I don’t know exactly when the dynamic shifted. Maybe when people began seeing the same faces at the hotel breakfast buffet. Or when ministries began holding coordination meetings in country. Slowly, we learned about each other’s efforts and found ways to work together — to meaningfully collaborate and take action not only to save time and resources but also because we genuinely cared about our common goal.

That concept we always talk about in development, “leveraging resources,” was happening in small but important ways.

I observed this meaningful collaboration on field visits for mHero and also back in the United States. One collaborative effort that had the most impact was a 45-minute Friday morning phone call that I joined from wherever I was in the world every week hosted by the USAID Global Development Lab.
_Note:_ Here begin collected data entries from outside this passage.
(* ===== verification/Liveness.v ===== *)
(** * Progress of the elevator

    With no new requests the elevator delivers everybody: every iteration of
    the thread that changes the queues lowers the [workload], and as long as
    somebody is in the building at most 19 iterations pass between two such
    changes, because the position runs through a cycle that visits every floor
    in both directions.  The exceptions are proved too: what a pending
    shutdown does instead, and the passenger who is never served. *)

From S2P Require Import Prelude KList ElevatorData ElevatorOps ElevatorSpec.
From S2P Require Import ElevatorRefine RunElevator.

(** ** Positions *)

Definition pos : Type := Z * Z * Z.   (* current, next, direction *)
Definition a_pos (a : astate) : pos := (a_current a, a_next a, a_direction a).

Definition pmove (p : pos) : pos :=
  let '(_, n, d) := p in
  if bool_decide (n = 0) then (n, n +i 1, 1)
  else if bool_decide (n = 9) then (n, n -i 1, 0)
  else if bool_decide (d = 1) then (n, n +i 1, d)
  else (n, n -i 1, d).

Lemma a_move_pos a : a_pos (a_move a) = pmove (a_pos a).
Proof. unfold a_move, pmove, a_pos. by repeat case_bool_decide. Qed.

(** All positions of the invariant [position_ok]. *)
Definition all_pos : list pos :=
  ((λ i, let c := Z.of_nat i in (c, c + 1, 1)) <$> seq 0 9) ++
  ((λ i, let c := Z.of_nat i in (c, c - 1, 0)) <$> seq 1 9) ++
  [(0, 1, 0)].

Lemma elem_of_all_pos c n d : position_ok c n d → (c, n, d) ∈ all_pos.
Proof.
  unfold position_ok, all_pos. rewrite !elem_of_app, list_elem_of_singleton, !list_elem_of_fmap.
  intros [(-> & ? & ->)|[(-> & ? & ->)|(-> & -> & ->)]].
  - left. exists (Z.to_nat c). rewrite elem_of_seq. split; [|lia]. cbn. repeat f_equal; lia.
  - right; left. exists (Z.to_nat c). rewrite elem_of_seq. split; [|lia]. cbn. repeat f_equal; lia.
  - auto.
Qed.

(** The visits the loading rule needs: every floor in some direction, and the
    floors that have a floor above them going up, below them going down. *)
Definition at_floor (i : nat) (p : pos) : bool := bool_decide (p.1.1 = Z.of_nat i).
Definition at_floor_dir (i : nat) (d : Z) (p : pos) : bool :=
  at_floor i p && bool_decide (p.2 = d).

Definition reach_bound : nat := 18.

Definition reaches (t : pos → bool) (p : pos) : bool :=
  existsb (λ k, t (Nat.iter k pmove p)) (seq 0 (S reach_bound)).

Lemma reaches_spec t p :
  reaches t p = true → ∃ k, (k ≤ reach_bound)%nat ∧ t (Nat.iter k pmove p) = true.
Proof.
  unfold reaches. rewrite existsb_exists. intros (k & Hk%in_seq & Ht). exists k.
  split; [lia|done].
Qed.

Lemma every_floor_visited p i : p ∈ all_pos → (i < 10)%nat → reaches (at_floor i) p = true.
Proof.
  intros Hp Hi.
  assert (H : forallb (λ p, forallb (λ i, reaches (at_floor i) p) (seq 0 10)) all_pos = true)
    by (vm_compute; reflexivity).
  rewrite forallb_forall in H. specialize (H p (proj1 (list_elem_of_In _ _) Hp)).
  rewrite forallb_forall in H. apply H, in_seq. lia.
Qed.

Lemma every_way_visited p i d :
  p ∈ all_pos → (i < 10)%nat →
  (d = 1 ∧ (i < 9)%nat ∨ d = 0 ∧ (0 < i)%nat) → reaches (at_floor_dir i d) p = true.
Proof.
  intros Hp Hi Hd.
  assert (H : forallb (λ p,
     forallb (λ i, reaches (at_floor_dir i 1) p) (seq 0 9) &&
     forallb (λ i, reaches (at_floor_dir i 0) p) (seq 1 9)) all_pos = true)
    by (vm_compute; reflexivity).
  rewrite forallb_forall in H. specialize (H p (proj1 (list_elem_of_In _ _) Hp)).
  apply andb_true_iff in H as [H1 H0]. rewrite forallb_forall in H1, H0.
  destruct Hd as [[-> ?]|[-> ?]]; [apply H1|apply H0]; apply in_seq; lia.
Qed.

(** ** Work left *)

(** Two units for a waiting passenger, one for a passenger on board. *)
Definition workload (a : astate) : nat :=
  (2 * length (concat (waiting a)) + length (concat (onboard a)))%nat.

Definition a_iterate (n : nat) (a : astate) : astate := Nat.iter n a_iteration a.

Lemma a_iterate_S n a : a_iterate (S n) a = a_iteration (a_iterate n a).
Proof. done. Qed.
Lemma a_iterate_add n m a : a_iterate (n + m) a = a_iterate n (a_iterate m a).
Proof. apply Nat.iter_add. Qed.
Lemma wf_iterate n a : wf a → wf (a_iterate n a).
Proof. intros W. induction n; cbn; auto with elev. Qed.

Section Length.
Implicit Types (ls : list (list pent)) (q : list pent).

Lemma length_concat_insert ls i q :
  (i < length ls)%nat →
  (length (concat (<[i:=q]> ls)) + length (row ls i) = length (concat ls) + length q)%nat.
Proof.
  intros Hi. pose proof (zsum_concat_insert (λ _, 1) ls i (row ls i) q (row_lookup _ _ Hi)).
  rewrite !zsum_one in *. lia.
Qed.

Lemma concat_nil_rows ls : concat ls = [] ↔ ∀ i, row ls i = [].
Proof.
  split.
  - intros E i. destruct (row ls i) as [|x q] eqn:Hr; [done|].
    assert (Hx : x ∈ concat ls) by (apply elem_of_concat_row; exists i; rewrite Hr; left).
    rewrite E in Hx. by apply elem_of_nil in Hx.
  - intros H. destruct (concat ls) as [|x q] eqn:E; [done|].
    assert (Hx : x ∈ concat ls) by (rewrite E; left).
    apply elem_of_concat_row in Hx as [i Hi]. rewrite H in Hi. by apply elem_of_nil in Hi.
Qed.

Lemma concat_cons_row ls : concat ls ≠ [] → ∃ i x q, row ls i = x :: q ∧ (i < length ls)%nat.
Proof.
  intros Hne. destruct (concat ls) as [|x q] eqn:E; [done|].
  assert (Hx : x ∈ concat ls) by (rewrite E; left).
  apply elem_of_concat_row in Hx as [i Hi]. exists i.
  destruct (row ls i) as [|y q'] eqn:Hr; [by apply elem_of_nil in Hi|]. exists y, q'.
  split; [done|]. unfold row in Hr. destruct (ls !! i) eqn:Hl; [|done].
  by eapply lookup_lt_Some.
Qed.
End Length.

Section Steps.
Implicit Types (a : astate) (x : pent) (q : list pent).

(** What an iteration leaves alone. *)
Definition same_queues a a' : Prop :=
  waiting a' = waiting a ∧ onboard a' = onboard a ∧ served a' = served a ∧
  a_shutdown a' = a_shutdown a.

Lemma unload_workload c q a :
  row (onboard a) c = q → (c < length (onboard a))%nat →
  (workload (a_unload c q a) + length q = workload a)%nat ∧
  length (onboard (a_unload c q a)) = length (onboard a).
Proof.
  revert a. induction q as [|x q IH]; intros a E Hc; cbn [a_unload]; [cbn; lia|].
  destruct (IH (a_leave c x q a)) as [IH1 IH2]; cbn;
    [by rewrite row_insert, decide_True|by rewrite length_insert|].
  cbn in IH2. rewrite length_insert in IH2. split; [|done].
  pose proof (length_concat_insert (onboard a) c q Hc) as Hl. rewrite E in Hl.
  unfold workload in *. cbn in *. lia.
Qed.

Lemma load_workload c q a :
  wf a → row (waiting a) c = q → a_status a = LOADING →
  (workload (a_load c q a) ≤ workload a)%nat ∧
  (∀ x q', q = x :: q' → boards x a = true → workload (a_load c q a) < workload a)%nat.
Proof.
  revert a. induction q as [|x q IH]; intros a W E Hst; cbn [a_load]; [done|].
  destruct (boards x a) eqn:Hb; [|split; [done|congruence]].
  pose proof (wf_board a c [] x q W E Hb Hst) as W'. cbn in W'.
  destruct (wf_waiting _ W c x) as [Hv Hs]; [rewrite E; left|].
  pose proof Hv as (_ & Hsf & Hdf). pose proof (floor_ix_lt _ Hdf). pose proof (floor_ix_lt _ Hsf).
  pose proof (wf_waiting_len _ W). pose proof (wf_onboard_len _ W).
  destruct (IH (a_board c x q a)) as [IH1 _]; [done| |done|].
  { cbn. rewrite row_insert, decide_True; [done..|lia]. }
  pose proof (length_concat_insert (waiting a) c q ltac:(lia)) as Hl1. rewrite E in Hl1.
  pose proof (length_concat_insert (onboard a) (floor_ix (d_floor x.2))
    (row (onboard a) (floor_ix (d_floor x.2)) ++ [x]) ltac:(lia)) as Hl2.
  rewrite length_app in Hl2. cbn [length] in *.
  assert (workload (a_board c x q a) < workload a)%nat
    by (unfold workload, a_board; cbn [waiting onboard]; lia).
  split; [lia|intros; lia].
Qed.

(** The loading section lowers the workload, or nobody could get on or off
    and it changes the status only. *)
Lemma load_section_progress a :
  wf a → a_status a ≠ OFFLINE →
  (workload (a_load_section a) < workload a)%nat ∨
  same_queues a (a_load_section a) ∧ a_pos (a_load_section a) = a_pos a ∧
  a_status (a_load_section a) ≠ OFFLINE ∧
  row (onboard a) (here a) = [] ∧
  (a_shutdown a = 0 → ∀ x q, row (waiting a) (here a) = x :: q → boards x a = false).
Proof.
  intros W Hoff. unfold a_load_section. rewrite bool_decide_eq_false_2 by done.
  pose proof (here_lt _ W) as Hc. pose proof (wf_onboard_len _ W).
  destruct (bool_decide (row (waiting a) (here a) = [])) eqn:Hw;
  destruct (bool_decide (row (onboard a) (here a) = [])) eqn:Ho; cbn [andb];
    rewrite ?bool_decide_eq_true, ?bool_decide_eq_false in *.
  { right. split_and!; try done. intros _ x q E. congruence. }
  all: cbv zeta.
  all: set (a1 := with_status LOADING a).
  all: assert (W1 : wf a1)
    by (apply wf_with_status; [done|done|unfold OFFLINE, IDLE, LOADING; lia]).
  all: destruct (wf_unload (here a) _ a1 W1 eq_refl eq_refl) as [W2 Hst2].
  all: destruct (unload_workload (here a) _ a1 eq_refl) as [Hwl _]; [cbn; lia|].
  all: change (row (onboard a1)) with (row (onboard a)) in *.
  all: change (workload a1) with (workload a) in *.
  - left. destruct (bool_decide _ && _);
      [|destruct (row (onboard a) (here a)); [done|cbn [length] in *; lia]].
    pose proof (load_workload (here a) _ _ W2 eq_refl Hst2) as [Hle _].
    destruct (row (onboard a) (here a)); [done|cbn [length] in *; lia].
  - rewrite Ho in *. cbn [a_unload] in *. clear Hwl Hst2.
    destruct (row (waiting a1) (here a)) as [|x q] eqn:Hr; [done|].
    rewrite bool_decide_eq_true_2 by done. cbn [andb].
    case_bool_decide as Hs; [|right; split_and!; try done; intros Hs'; cbn in Hs; lia].
    destruct (boards x a1) eqn:Hb.
    + left. pose proof (load_workload (here a) _ a1 W1 Hr eq_refl) as [_ Hlt].
      by eapply Hlt.
    + right. cbn [a_load]. rewrite Hb. split_and!; try done.
      intros _ x' q' E. cbn in Hr. rewrite E in Hr. injection Hr as -> ->. exact Hb.
  - left. destruct (bool_decide _ && _);
      [|destruct (row (onboard a) (here a)); [done|cbn [length] in *; lia]].
    pose proof (load_workload (here a) _ _ W2 eq_refl Hst2) as [Hle _].
    destruct (row (onboard a) (here a)); [done|cbn [length] in *; lia].
Qed.

Lemma move_section_workload a : workload (a_move_section a) = workload a.
Proof.
  unfold a_move_section. repeat (case_bool_decide || destruct (a_anyone _)); try done; cbn;
    by destruct (a_move_queues a) as (E1 & E2 & _); unfold workload; rewrite E1, E2.
Qed.
End Steps.

(** ** Between two changes of the workload *)

Section Progress.
Implicit Types (a : astate) (x : pent) (q : list pent).

(** The elevator has something to do: passengers on board, or somebody
    waiting while no shutdown is pending. *)
Definition active a : Prop :=
  a_status a ≠ OFFLINE ∧
  (concat (onboard a) ≠ [] ∨ concat (waiting a) ≠ [] ∧ a_shutdown a = 0).

(** Everybody waiting can board: the elevator never leaves the lowest floor
    downwards, so it takes nobody from there to the same floor. *)
Definition servable a : Prop :=
  ∀ i x, x ∈ row (waiting a) i → s_floor x.2 ≠ 0 ∨ d_floor x.2 ≠ 0.

Lemma same_queues_refl a : same_queues a a.
Proof. done. Qed.
Lemma same_queues_trans a a' a'' : same_queues a a' → same_queues a' a'' → same_queues a a''.
Proof. unfold same_queues. intros (? & ? & ? & ?) (? & ? & ? & ?). split_and!; congruence. Qed.
Lemma same_queues_active a a' :
  same_queues a a' → a_status a' ≠ OFFLINE → active a → active a'.
Proof. intros (E1 & E2 & _ & E3) ? [_ H]. split; [done|]. by rewrite E1, E2, E3. Qed.

Lemma active_moves a :
  active a → a_move_section a = a_move a.
Proof.
  intros [Hoff H]. unfold a_move_section. rewrite bool_decide_eq_false_2 by done.
  assert (Hany : ∀ ls, concat ls ≠ [] → a_anyone ls = true).
  { intros ls Hls. unfold a_anyone. by rewrite bool_decide_eq_true. }
  destruct H as [H|[H Hs]]; [by rewrite (Hany _ H)|].
  rewrite (Hany (waiting a)) by done. rewrite Hs. cbn.
  rewrite andb_false_r. cbn. by rewrite andb_false_r.
Qed.

Lemma a_move_status a : a_status (a_move a) ≠ OFFLINE ∧ a_status (a_move a) ≠ IDLE.
Proof. unfold a_move. by repeat case_bool_decide. Qed.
Started in December 2014 as a way to coordinate the various eHealth and mHealth efforts, these calls allowed us to share what was working, what wasn’t, and what kind of support we needed from each other in the outbreak countries. We talked about mobile network operator bandwidth, technology enhancements, and much more.

Competition aside, we were committed to finding solutions.

What stands out to me the most about these calls and the collaboration involved in working to address the Ebola crisis is the transparency with which everyone began working. Competition aside, we were committed to finding solutions to help ministries of health and health workers in the outbreak.

In more than ten years working in global health, I had not seen this kind of dedication to collaboration, and it had a huge impact on me.

The numbers of new cases has dwindled to zero, Ebola Coordination Units are closing, and the media has found other stories to cover. It is Zika and not Ebola making headlines.

But I continue to carry with me important lessons I learned working on the Ebola response: When done with honesty and goodwill, collaboration can impart positive change. There is significant value in transparently sharing. Asking for help can facilitate greater success. It’s not bad to admit that a solution you tried isn’t working; in fact, that is how you learn.

My Myers Briggs and StrengthsFinder results are right on target for me and I’ve learned to really embrace those qualities, especially empathy and communication. Most importantly I have learned that meaningful collaboration exists. I will carry this experience and the wisdom I gained from it through the rest of my career.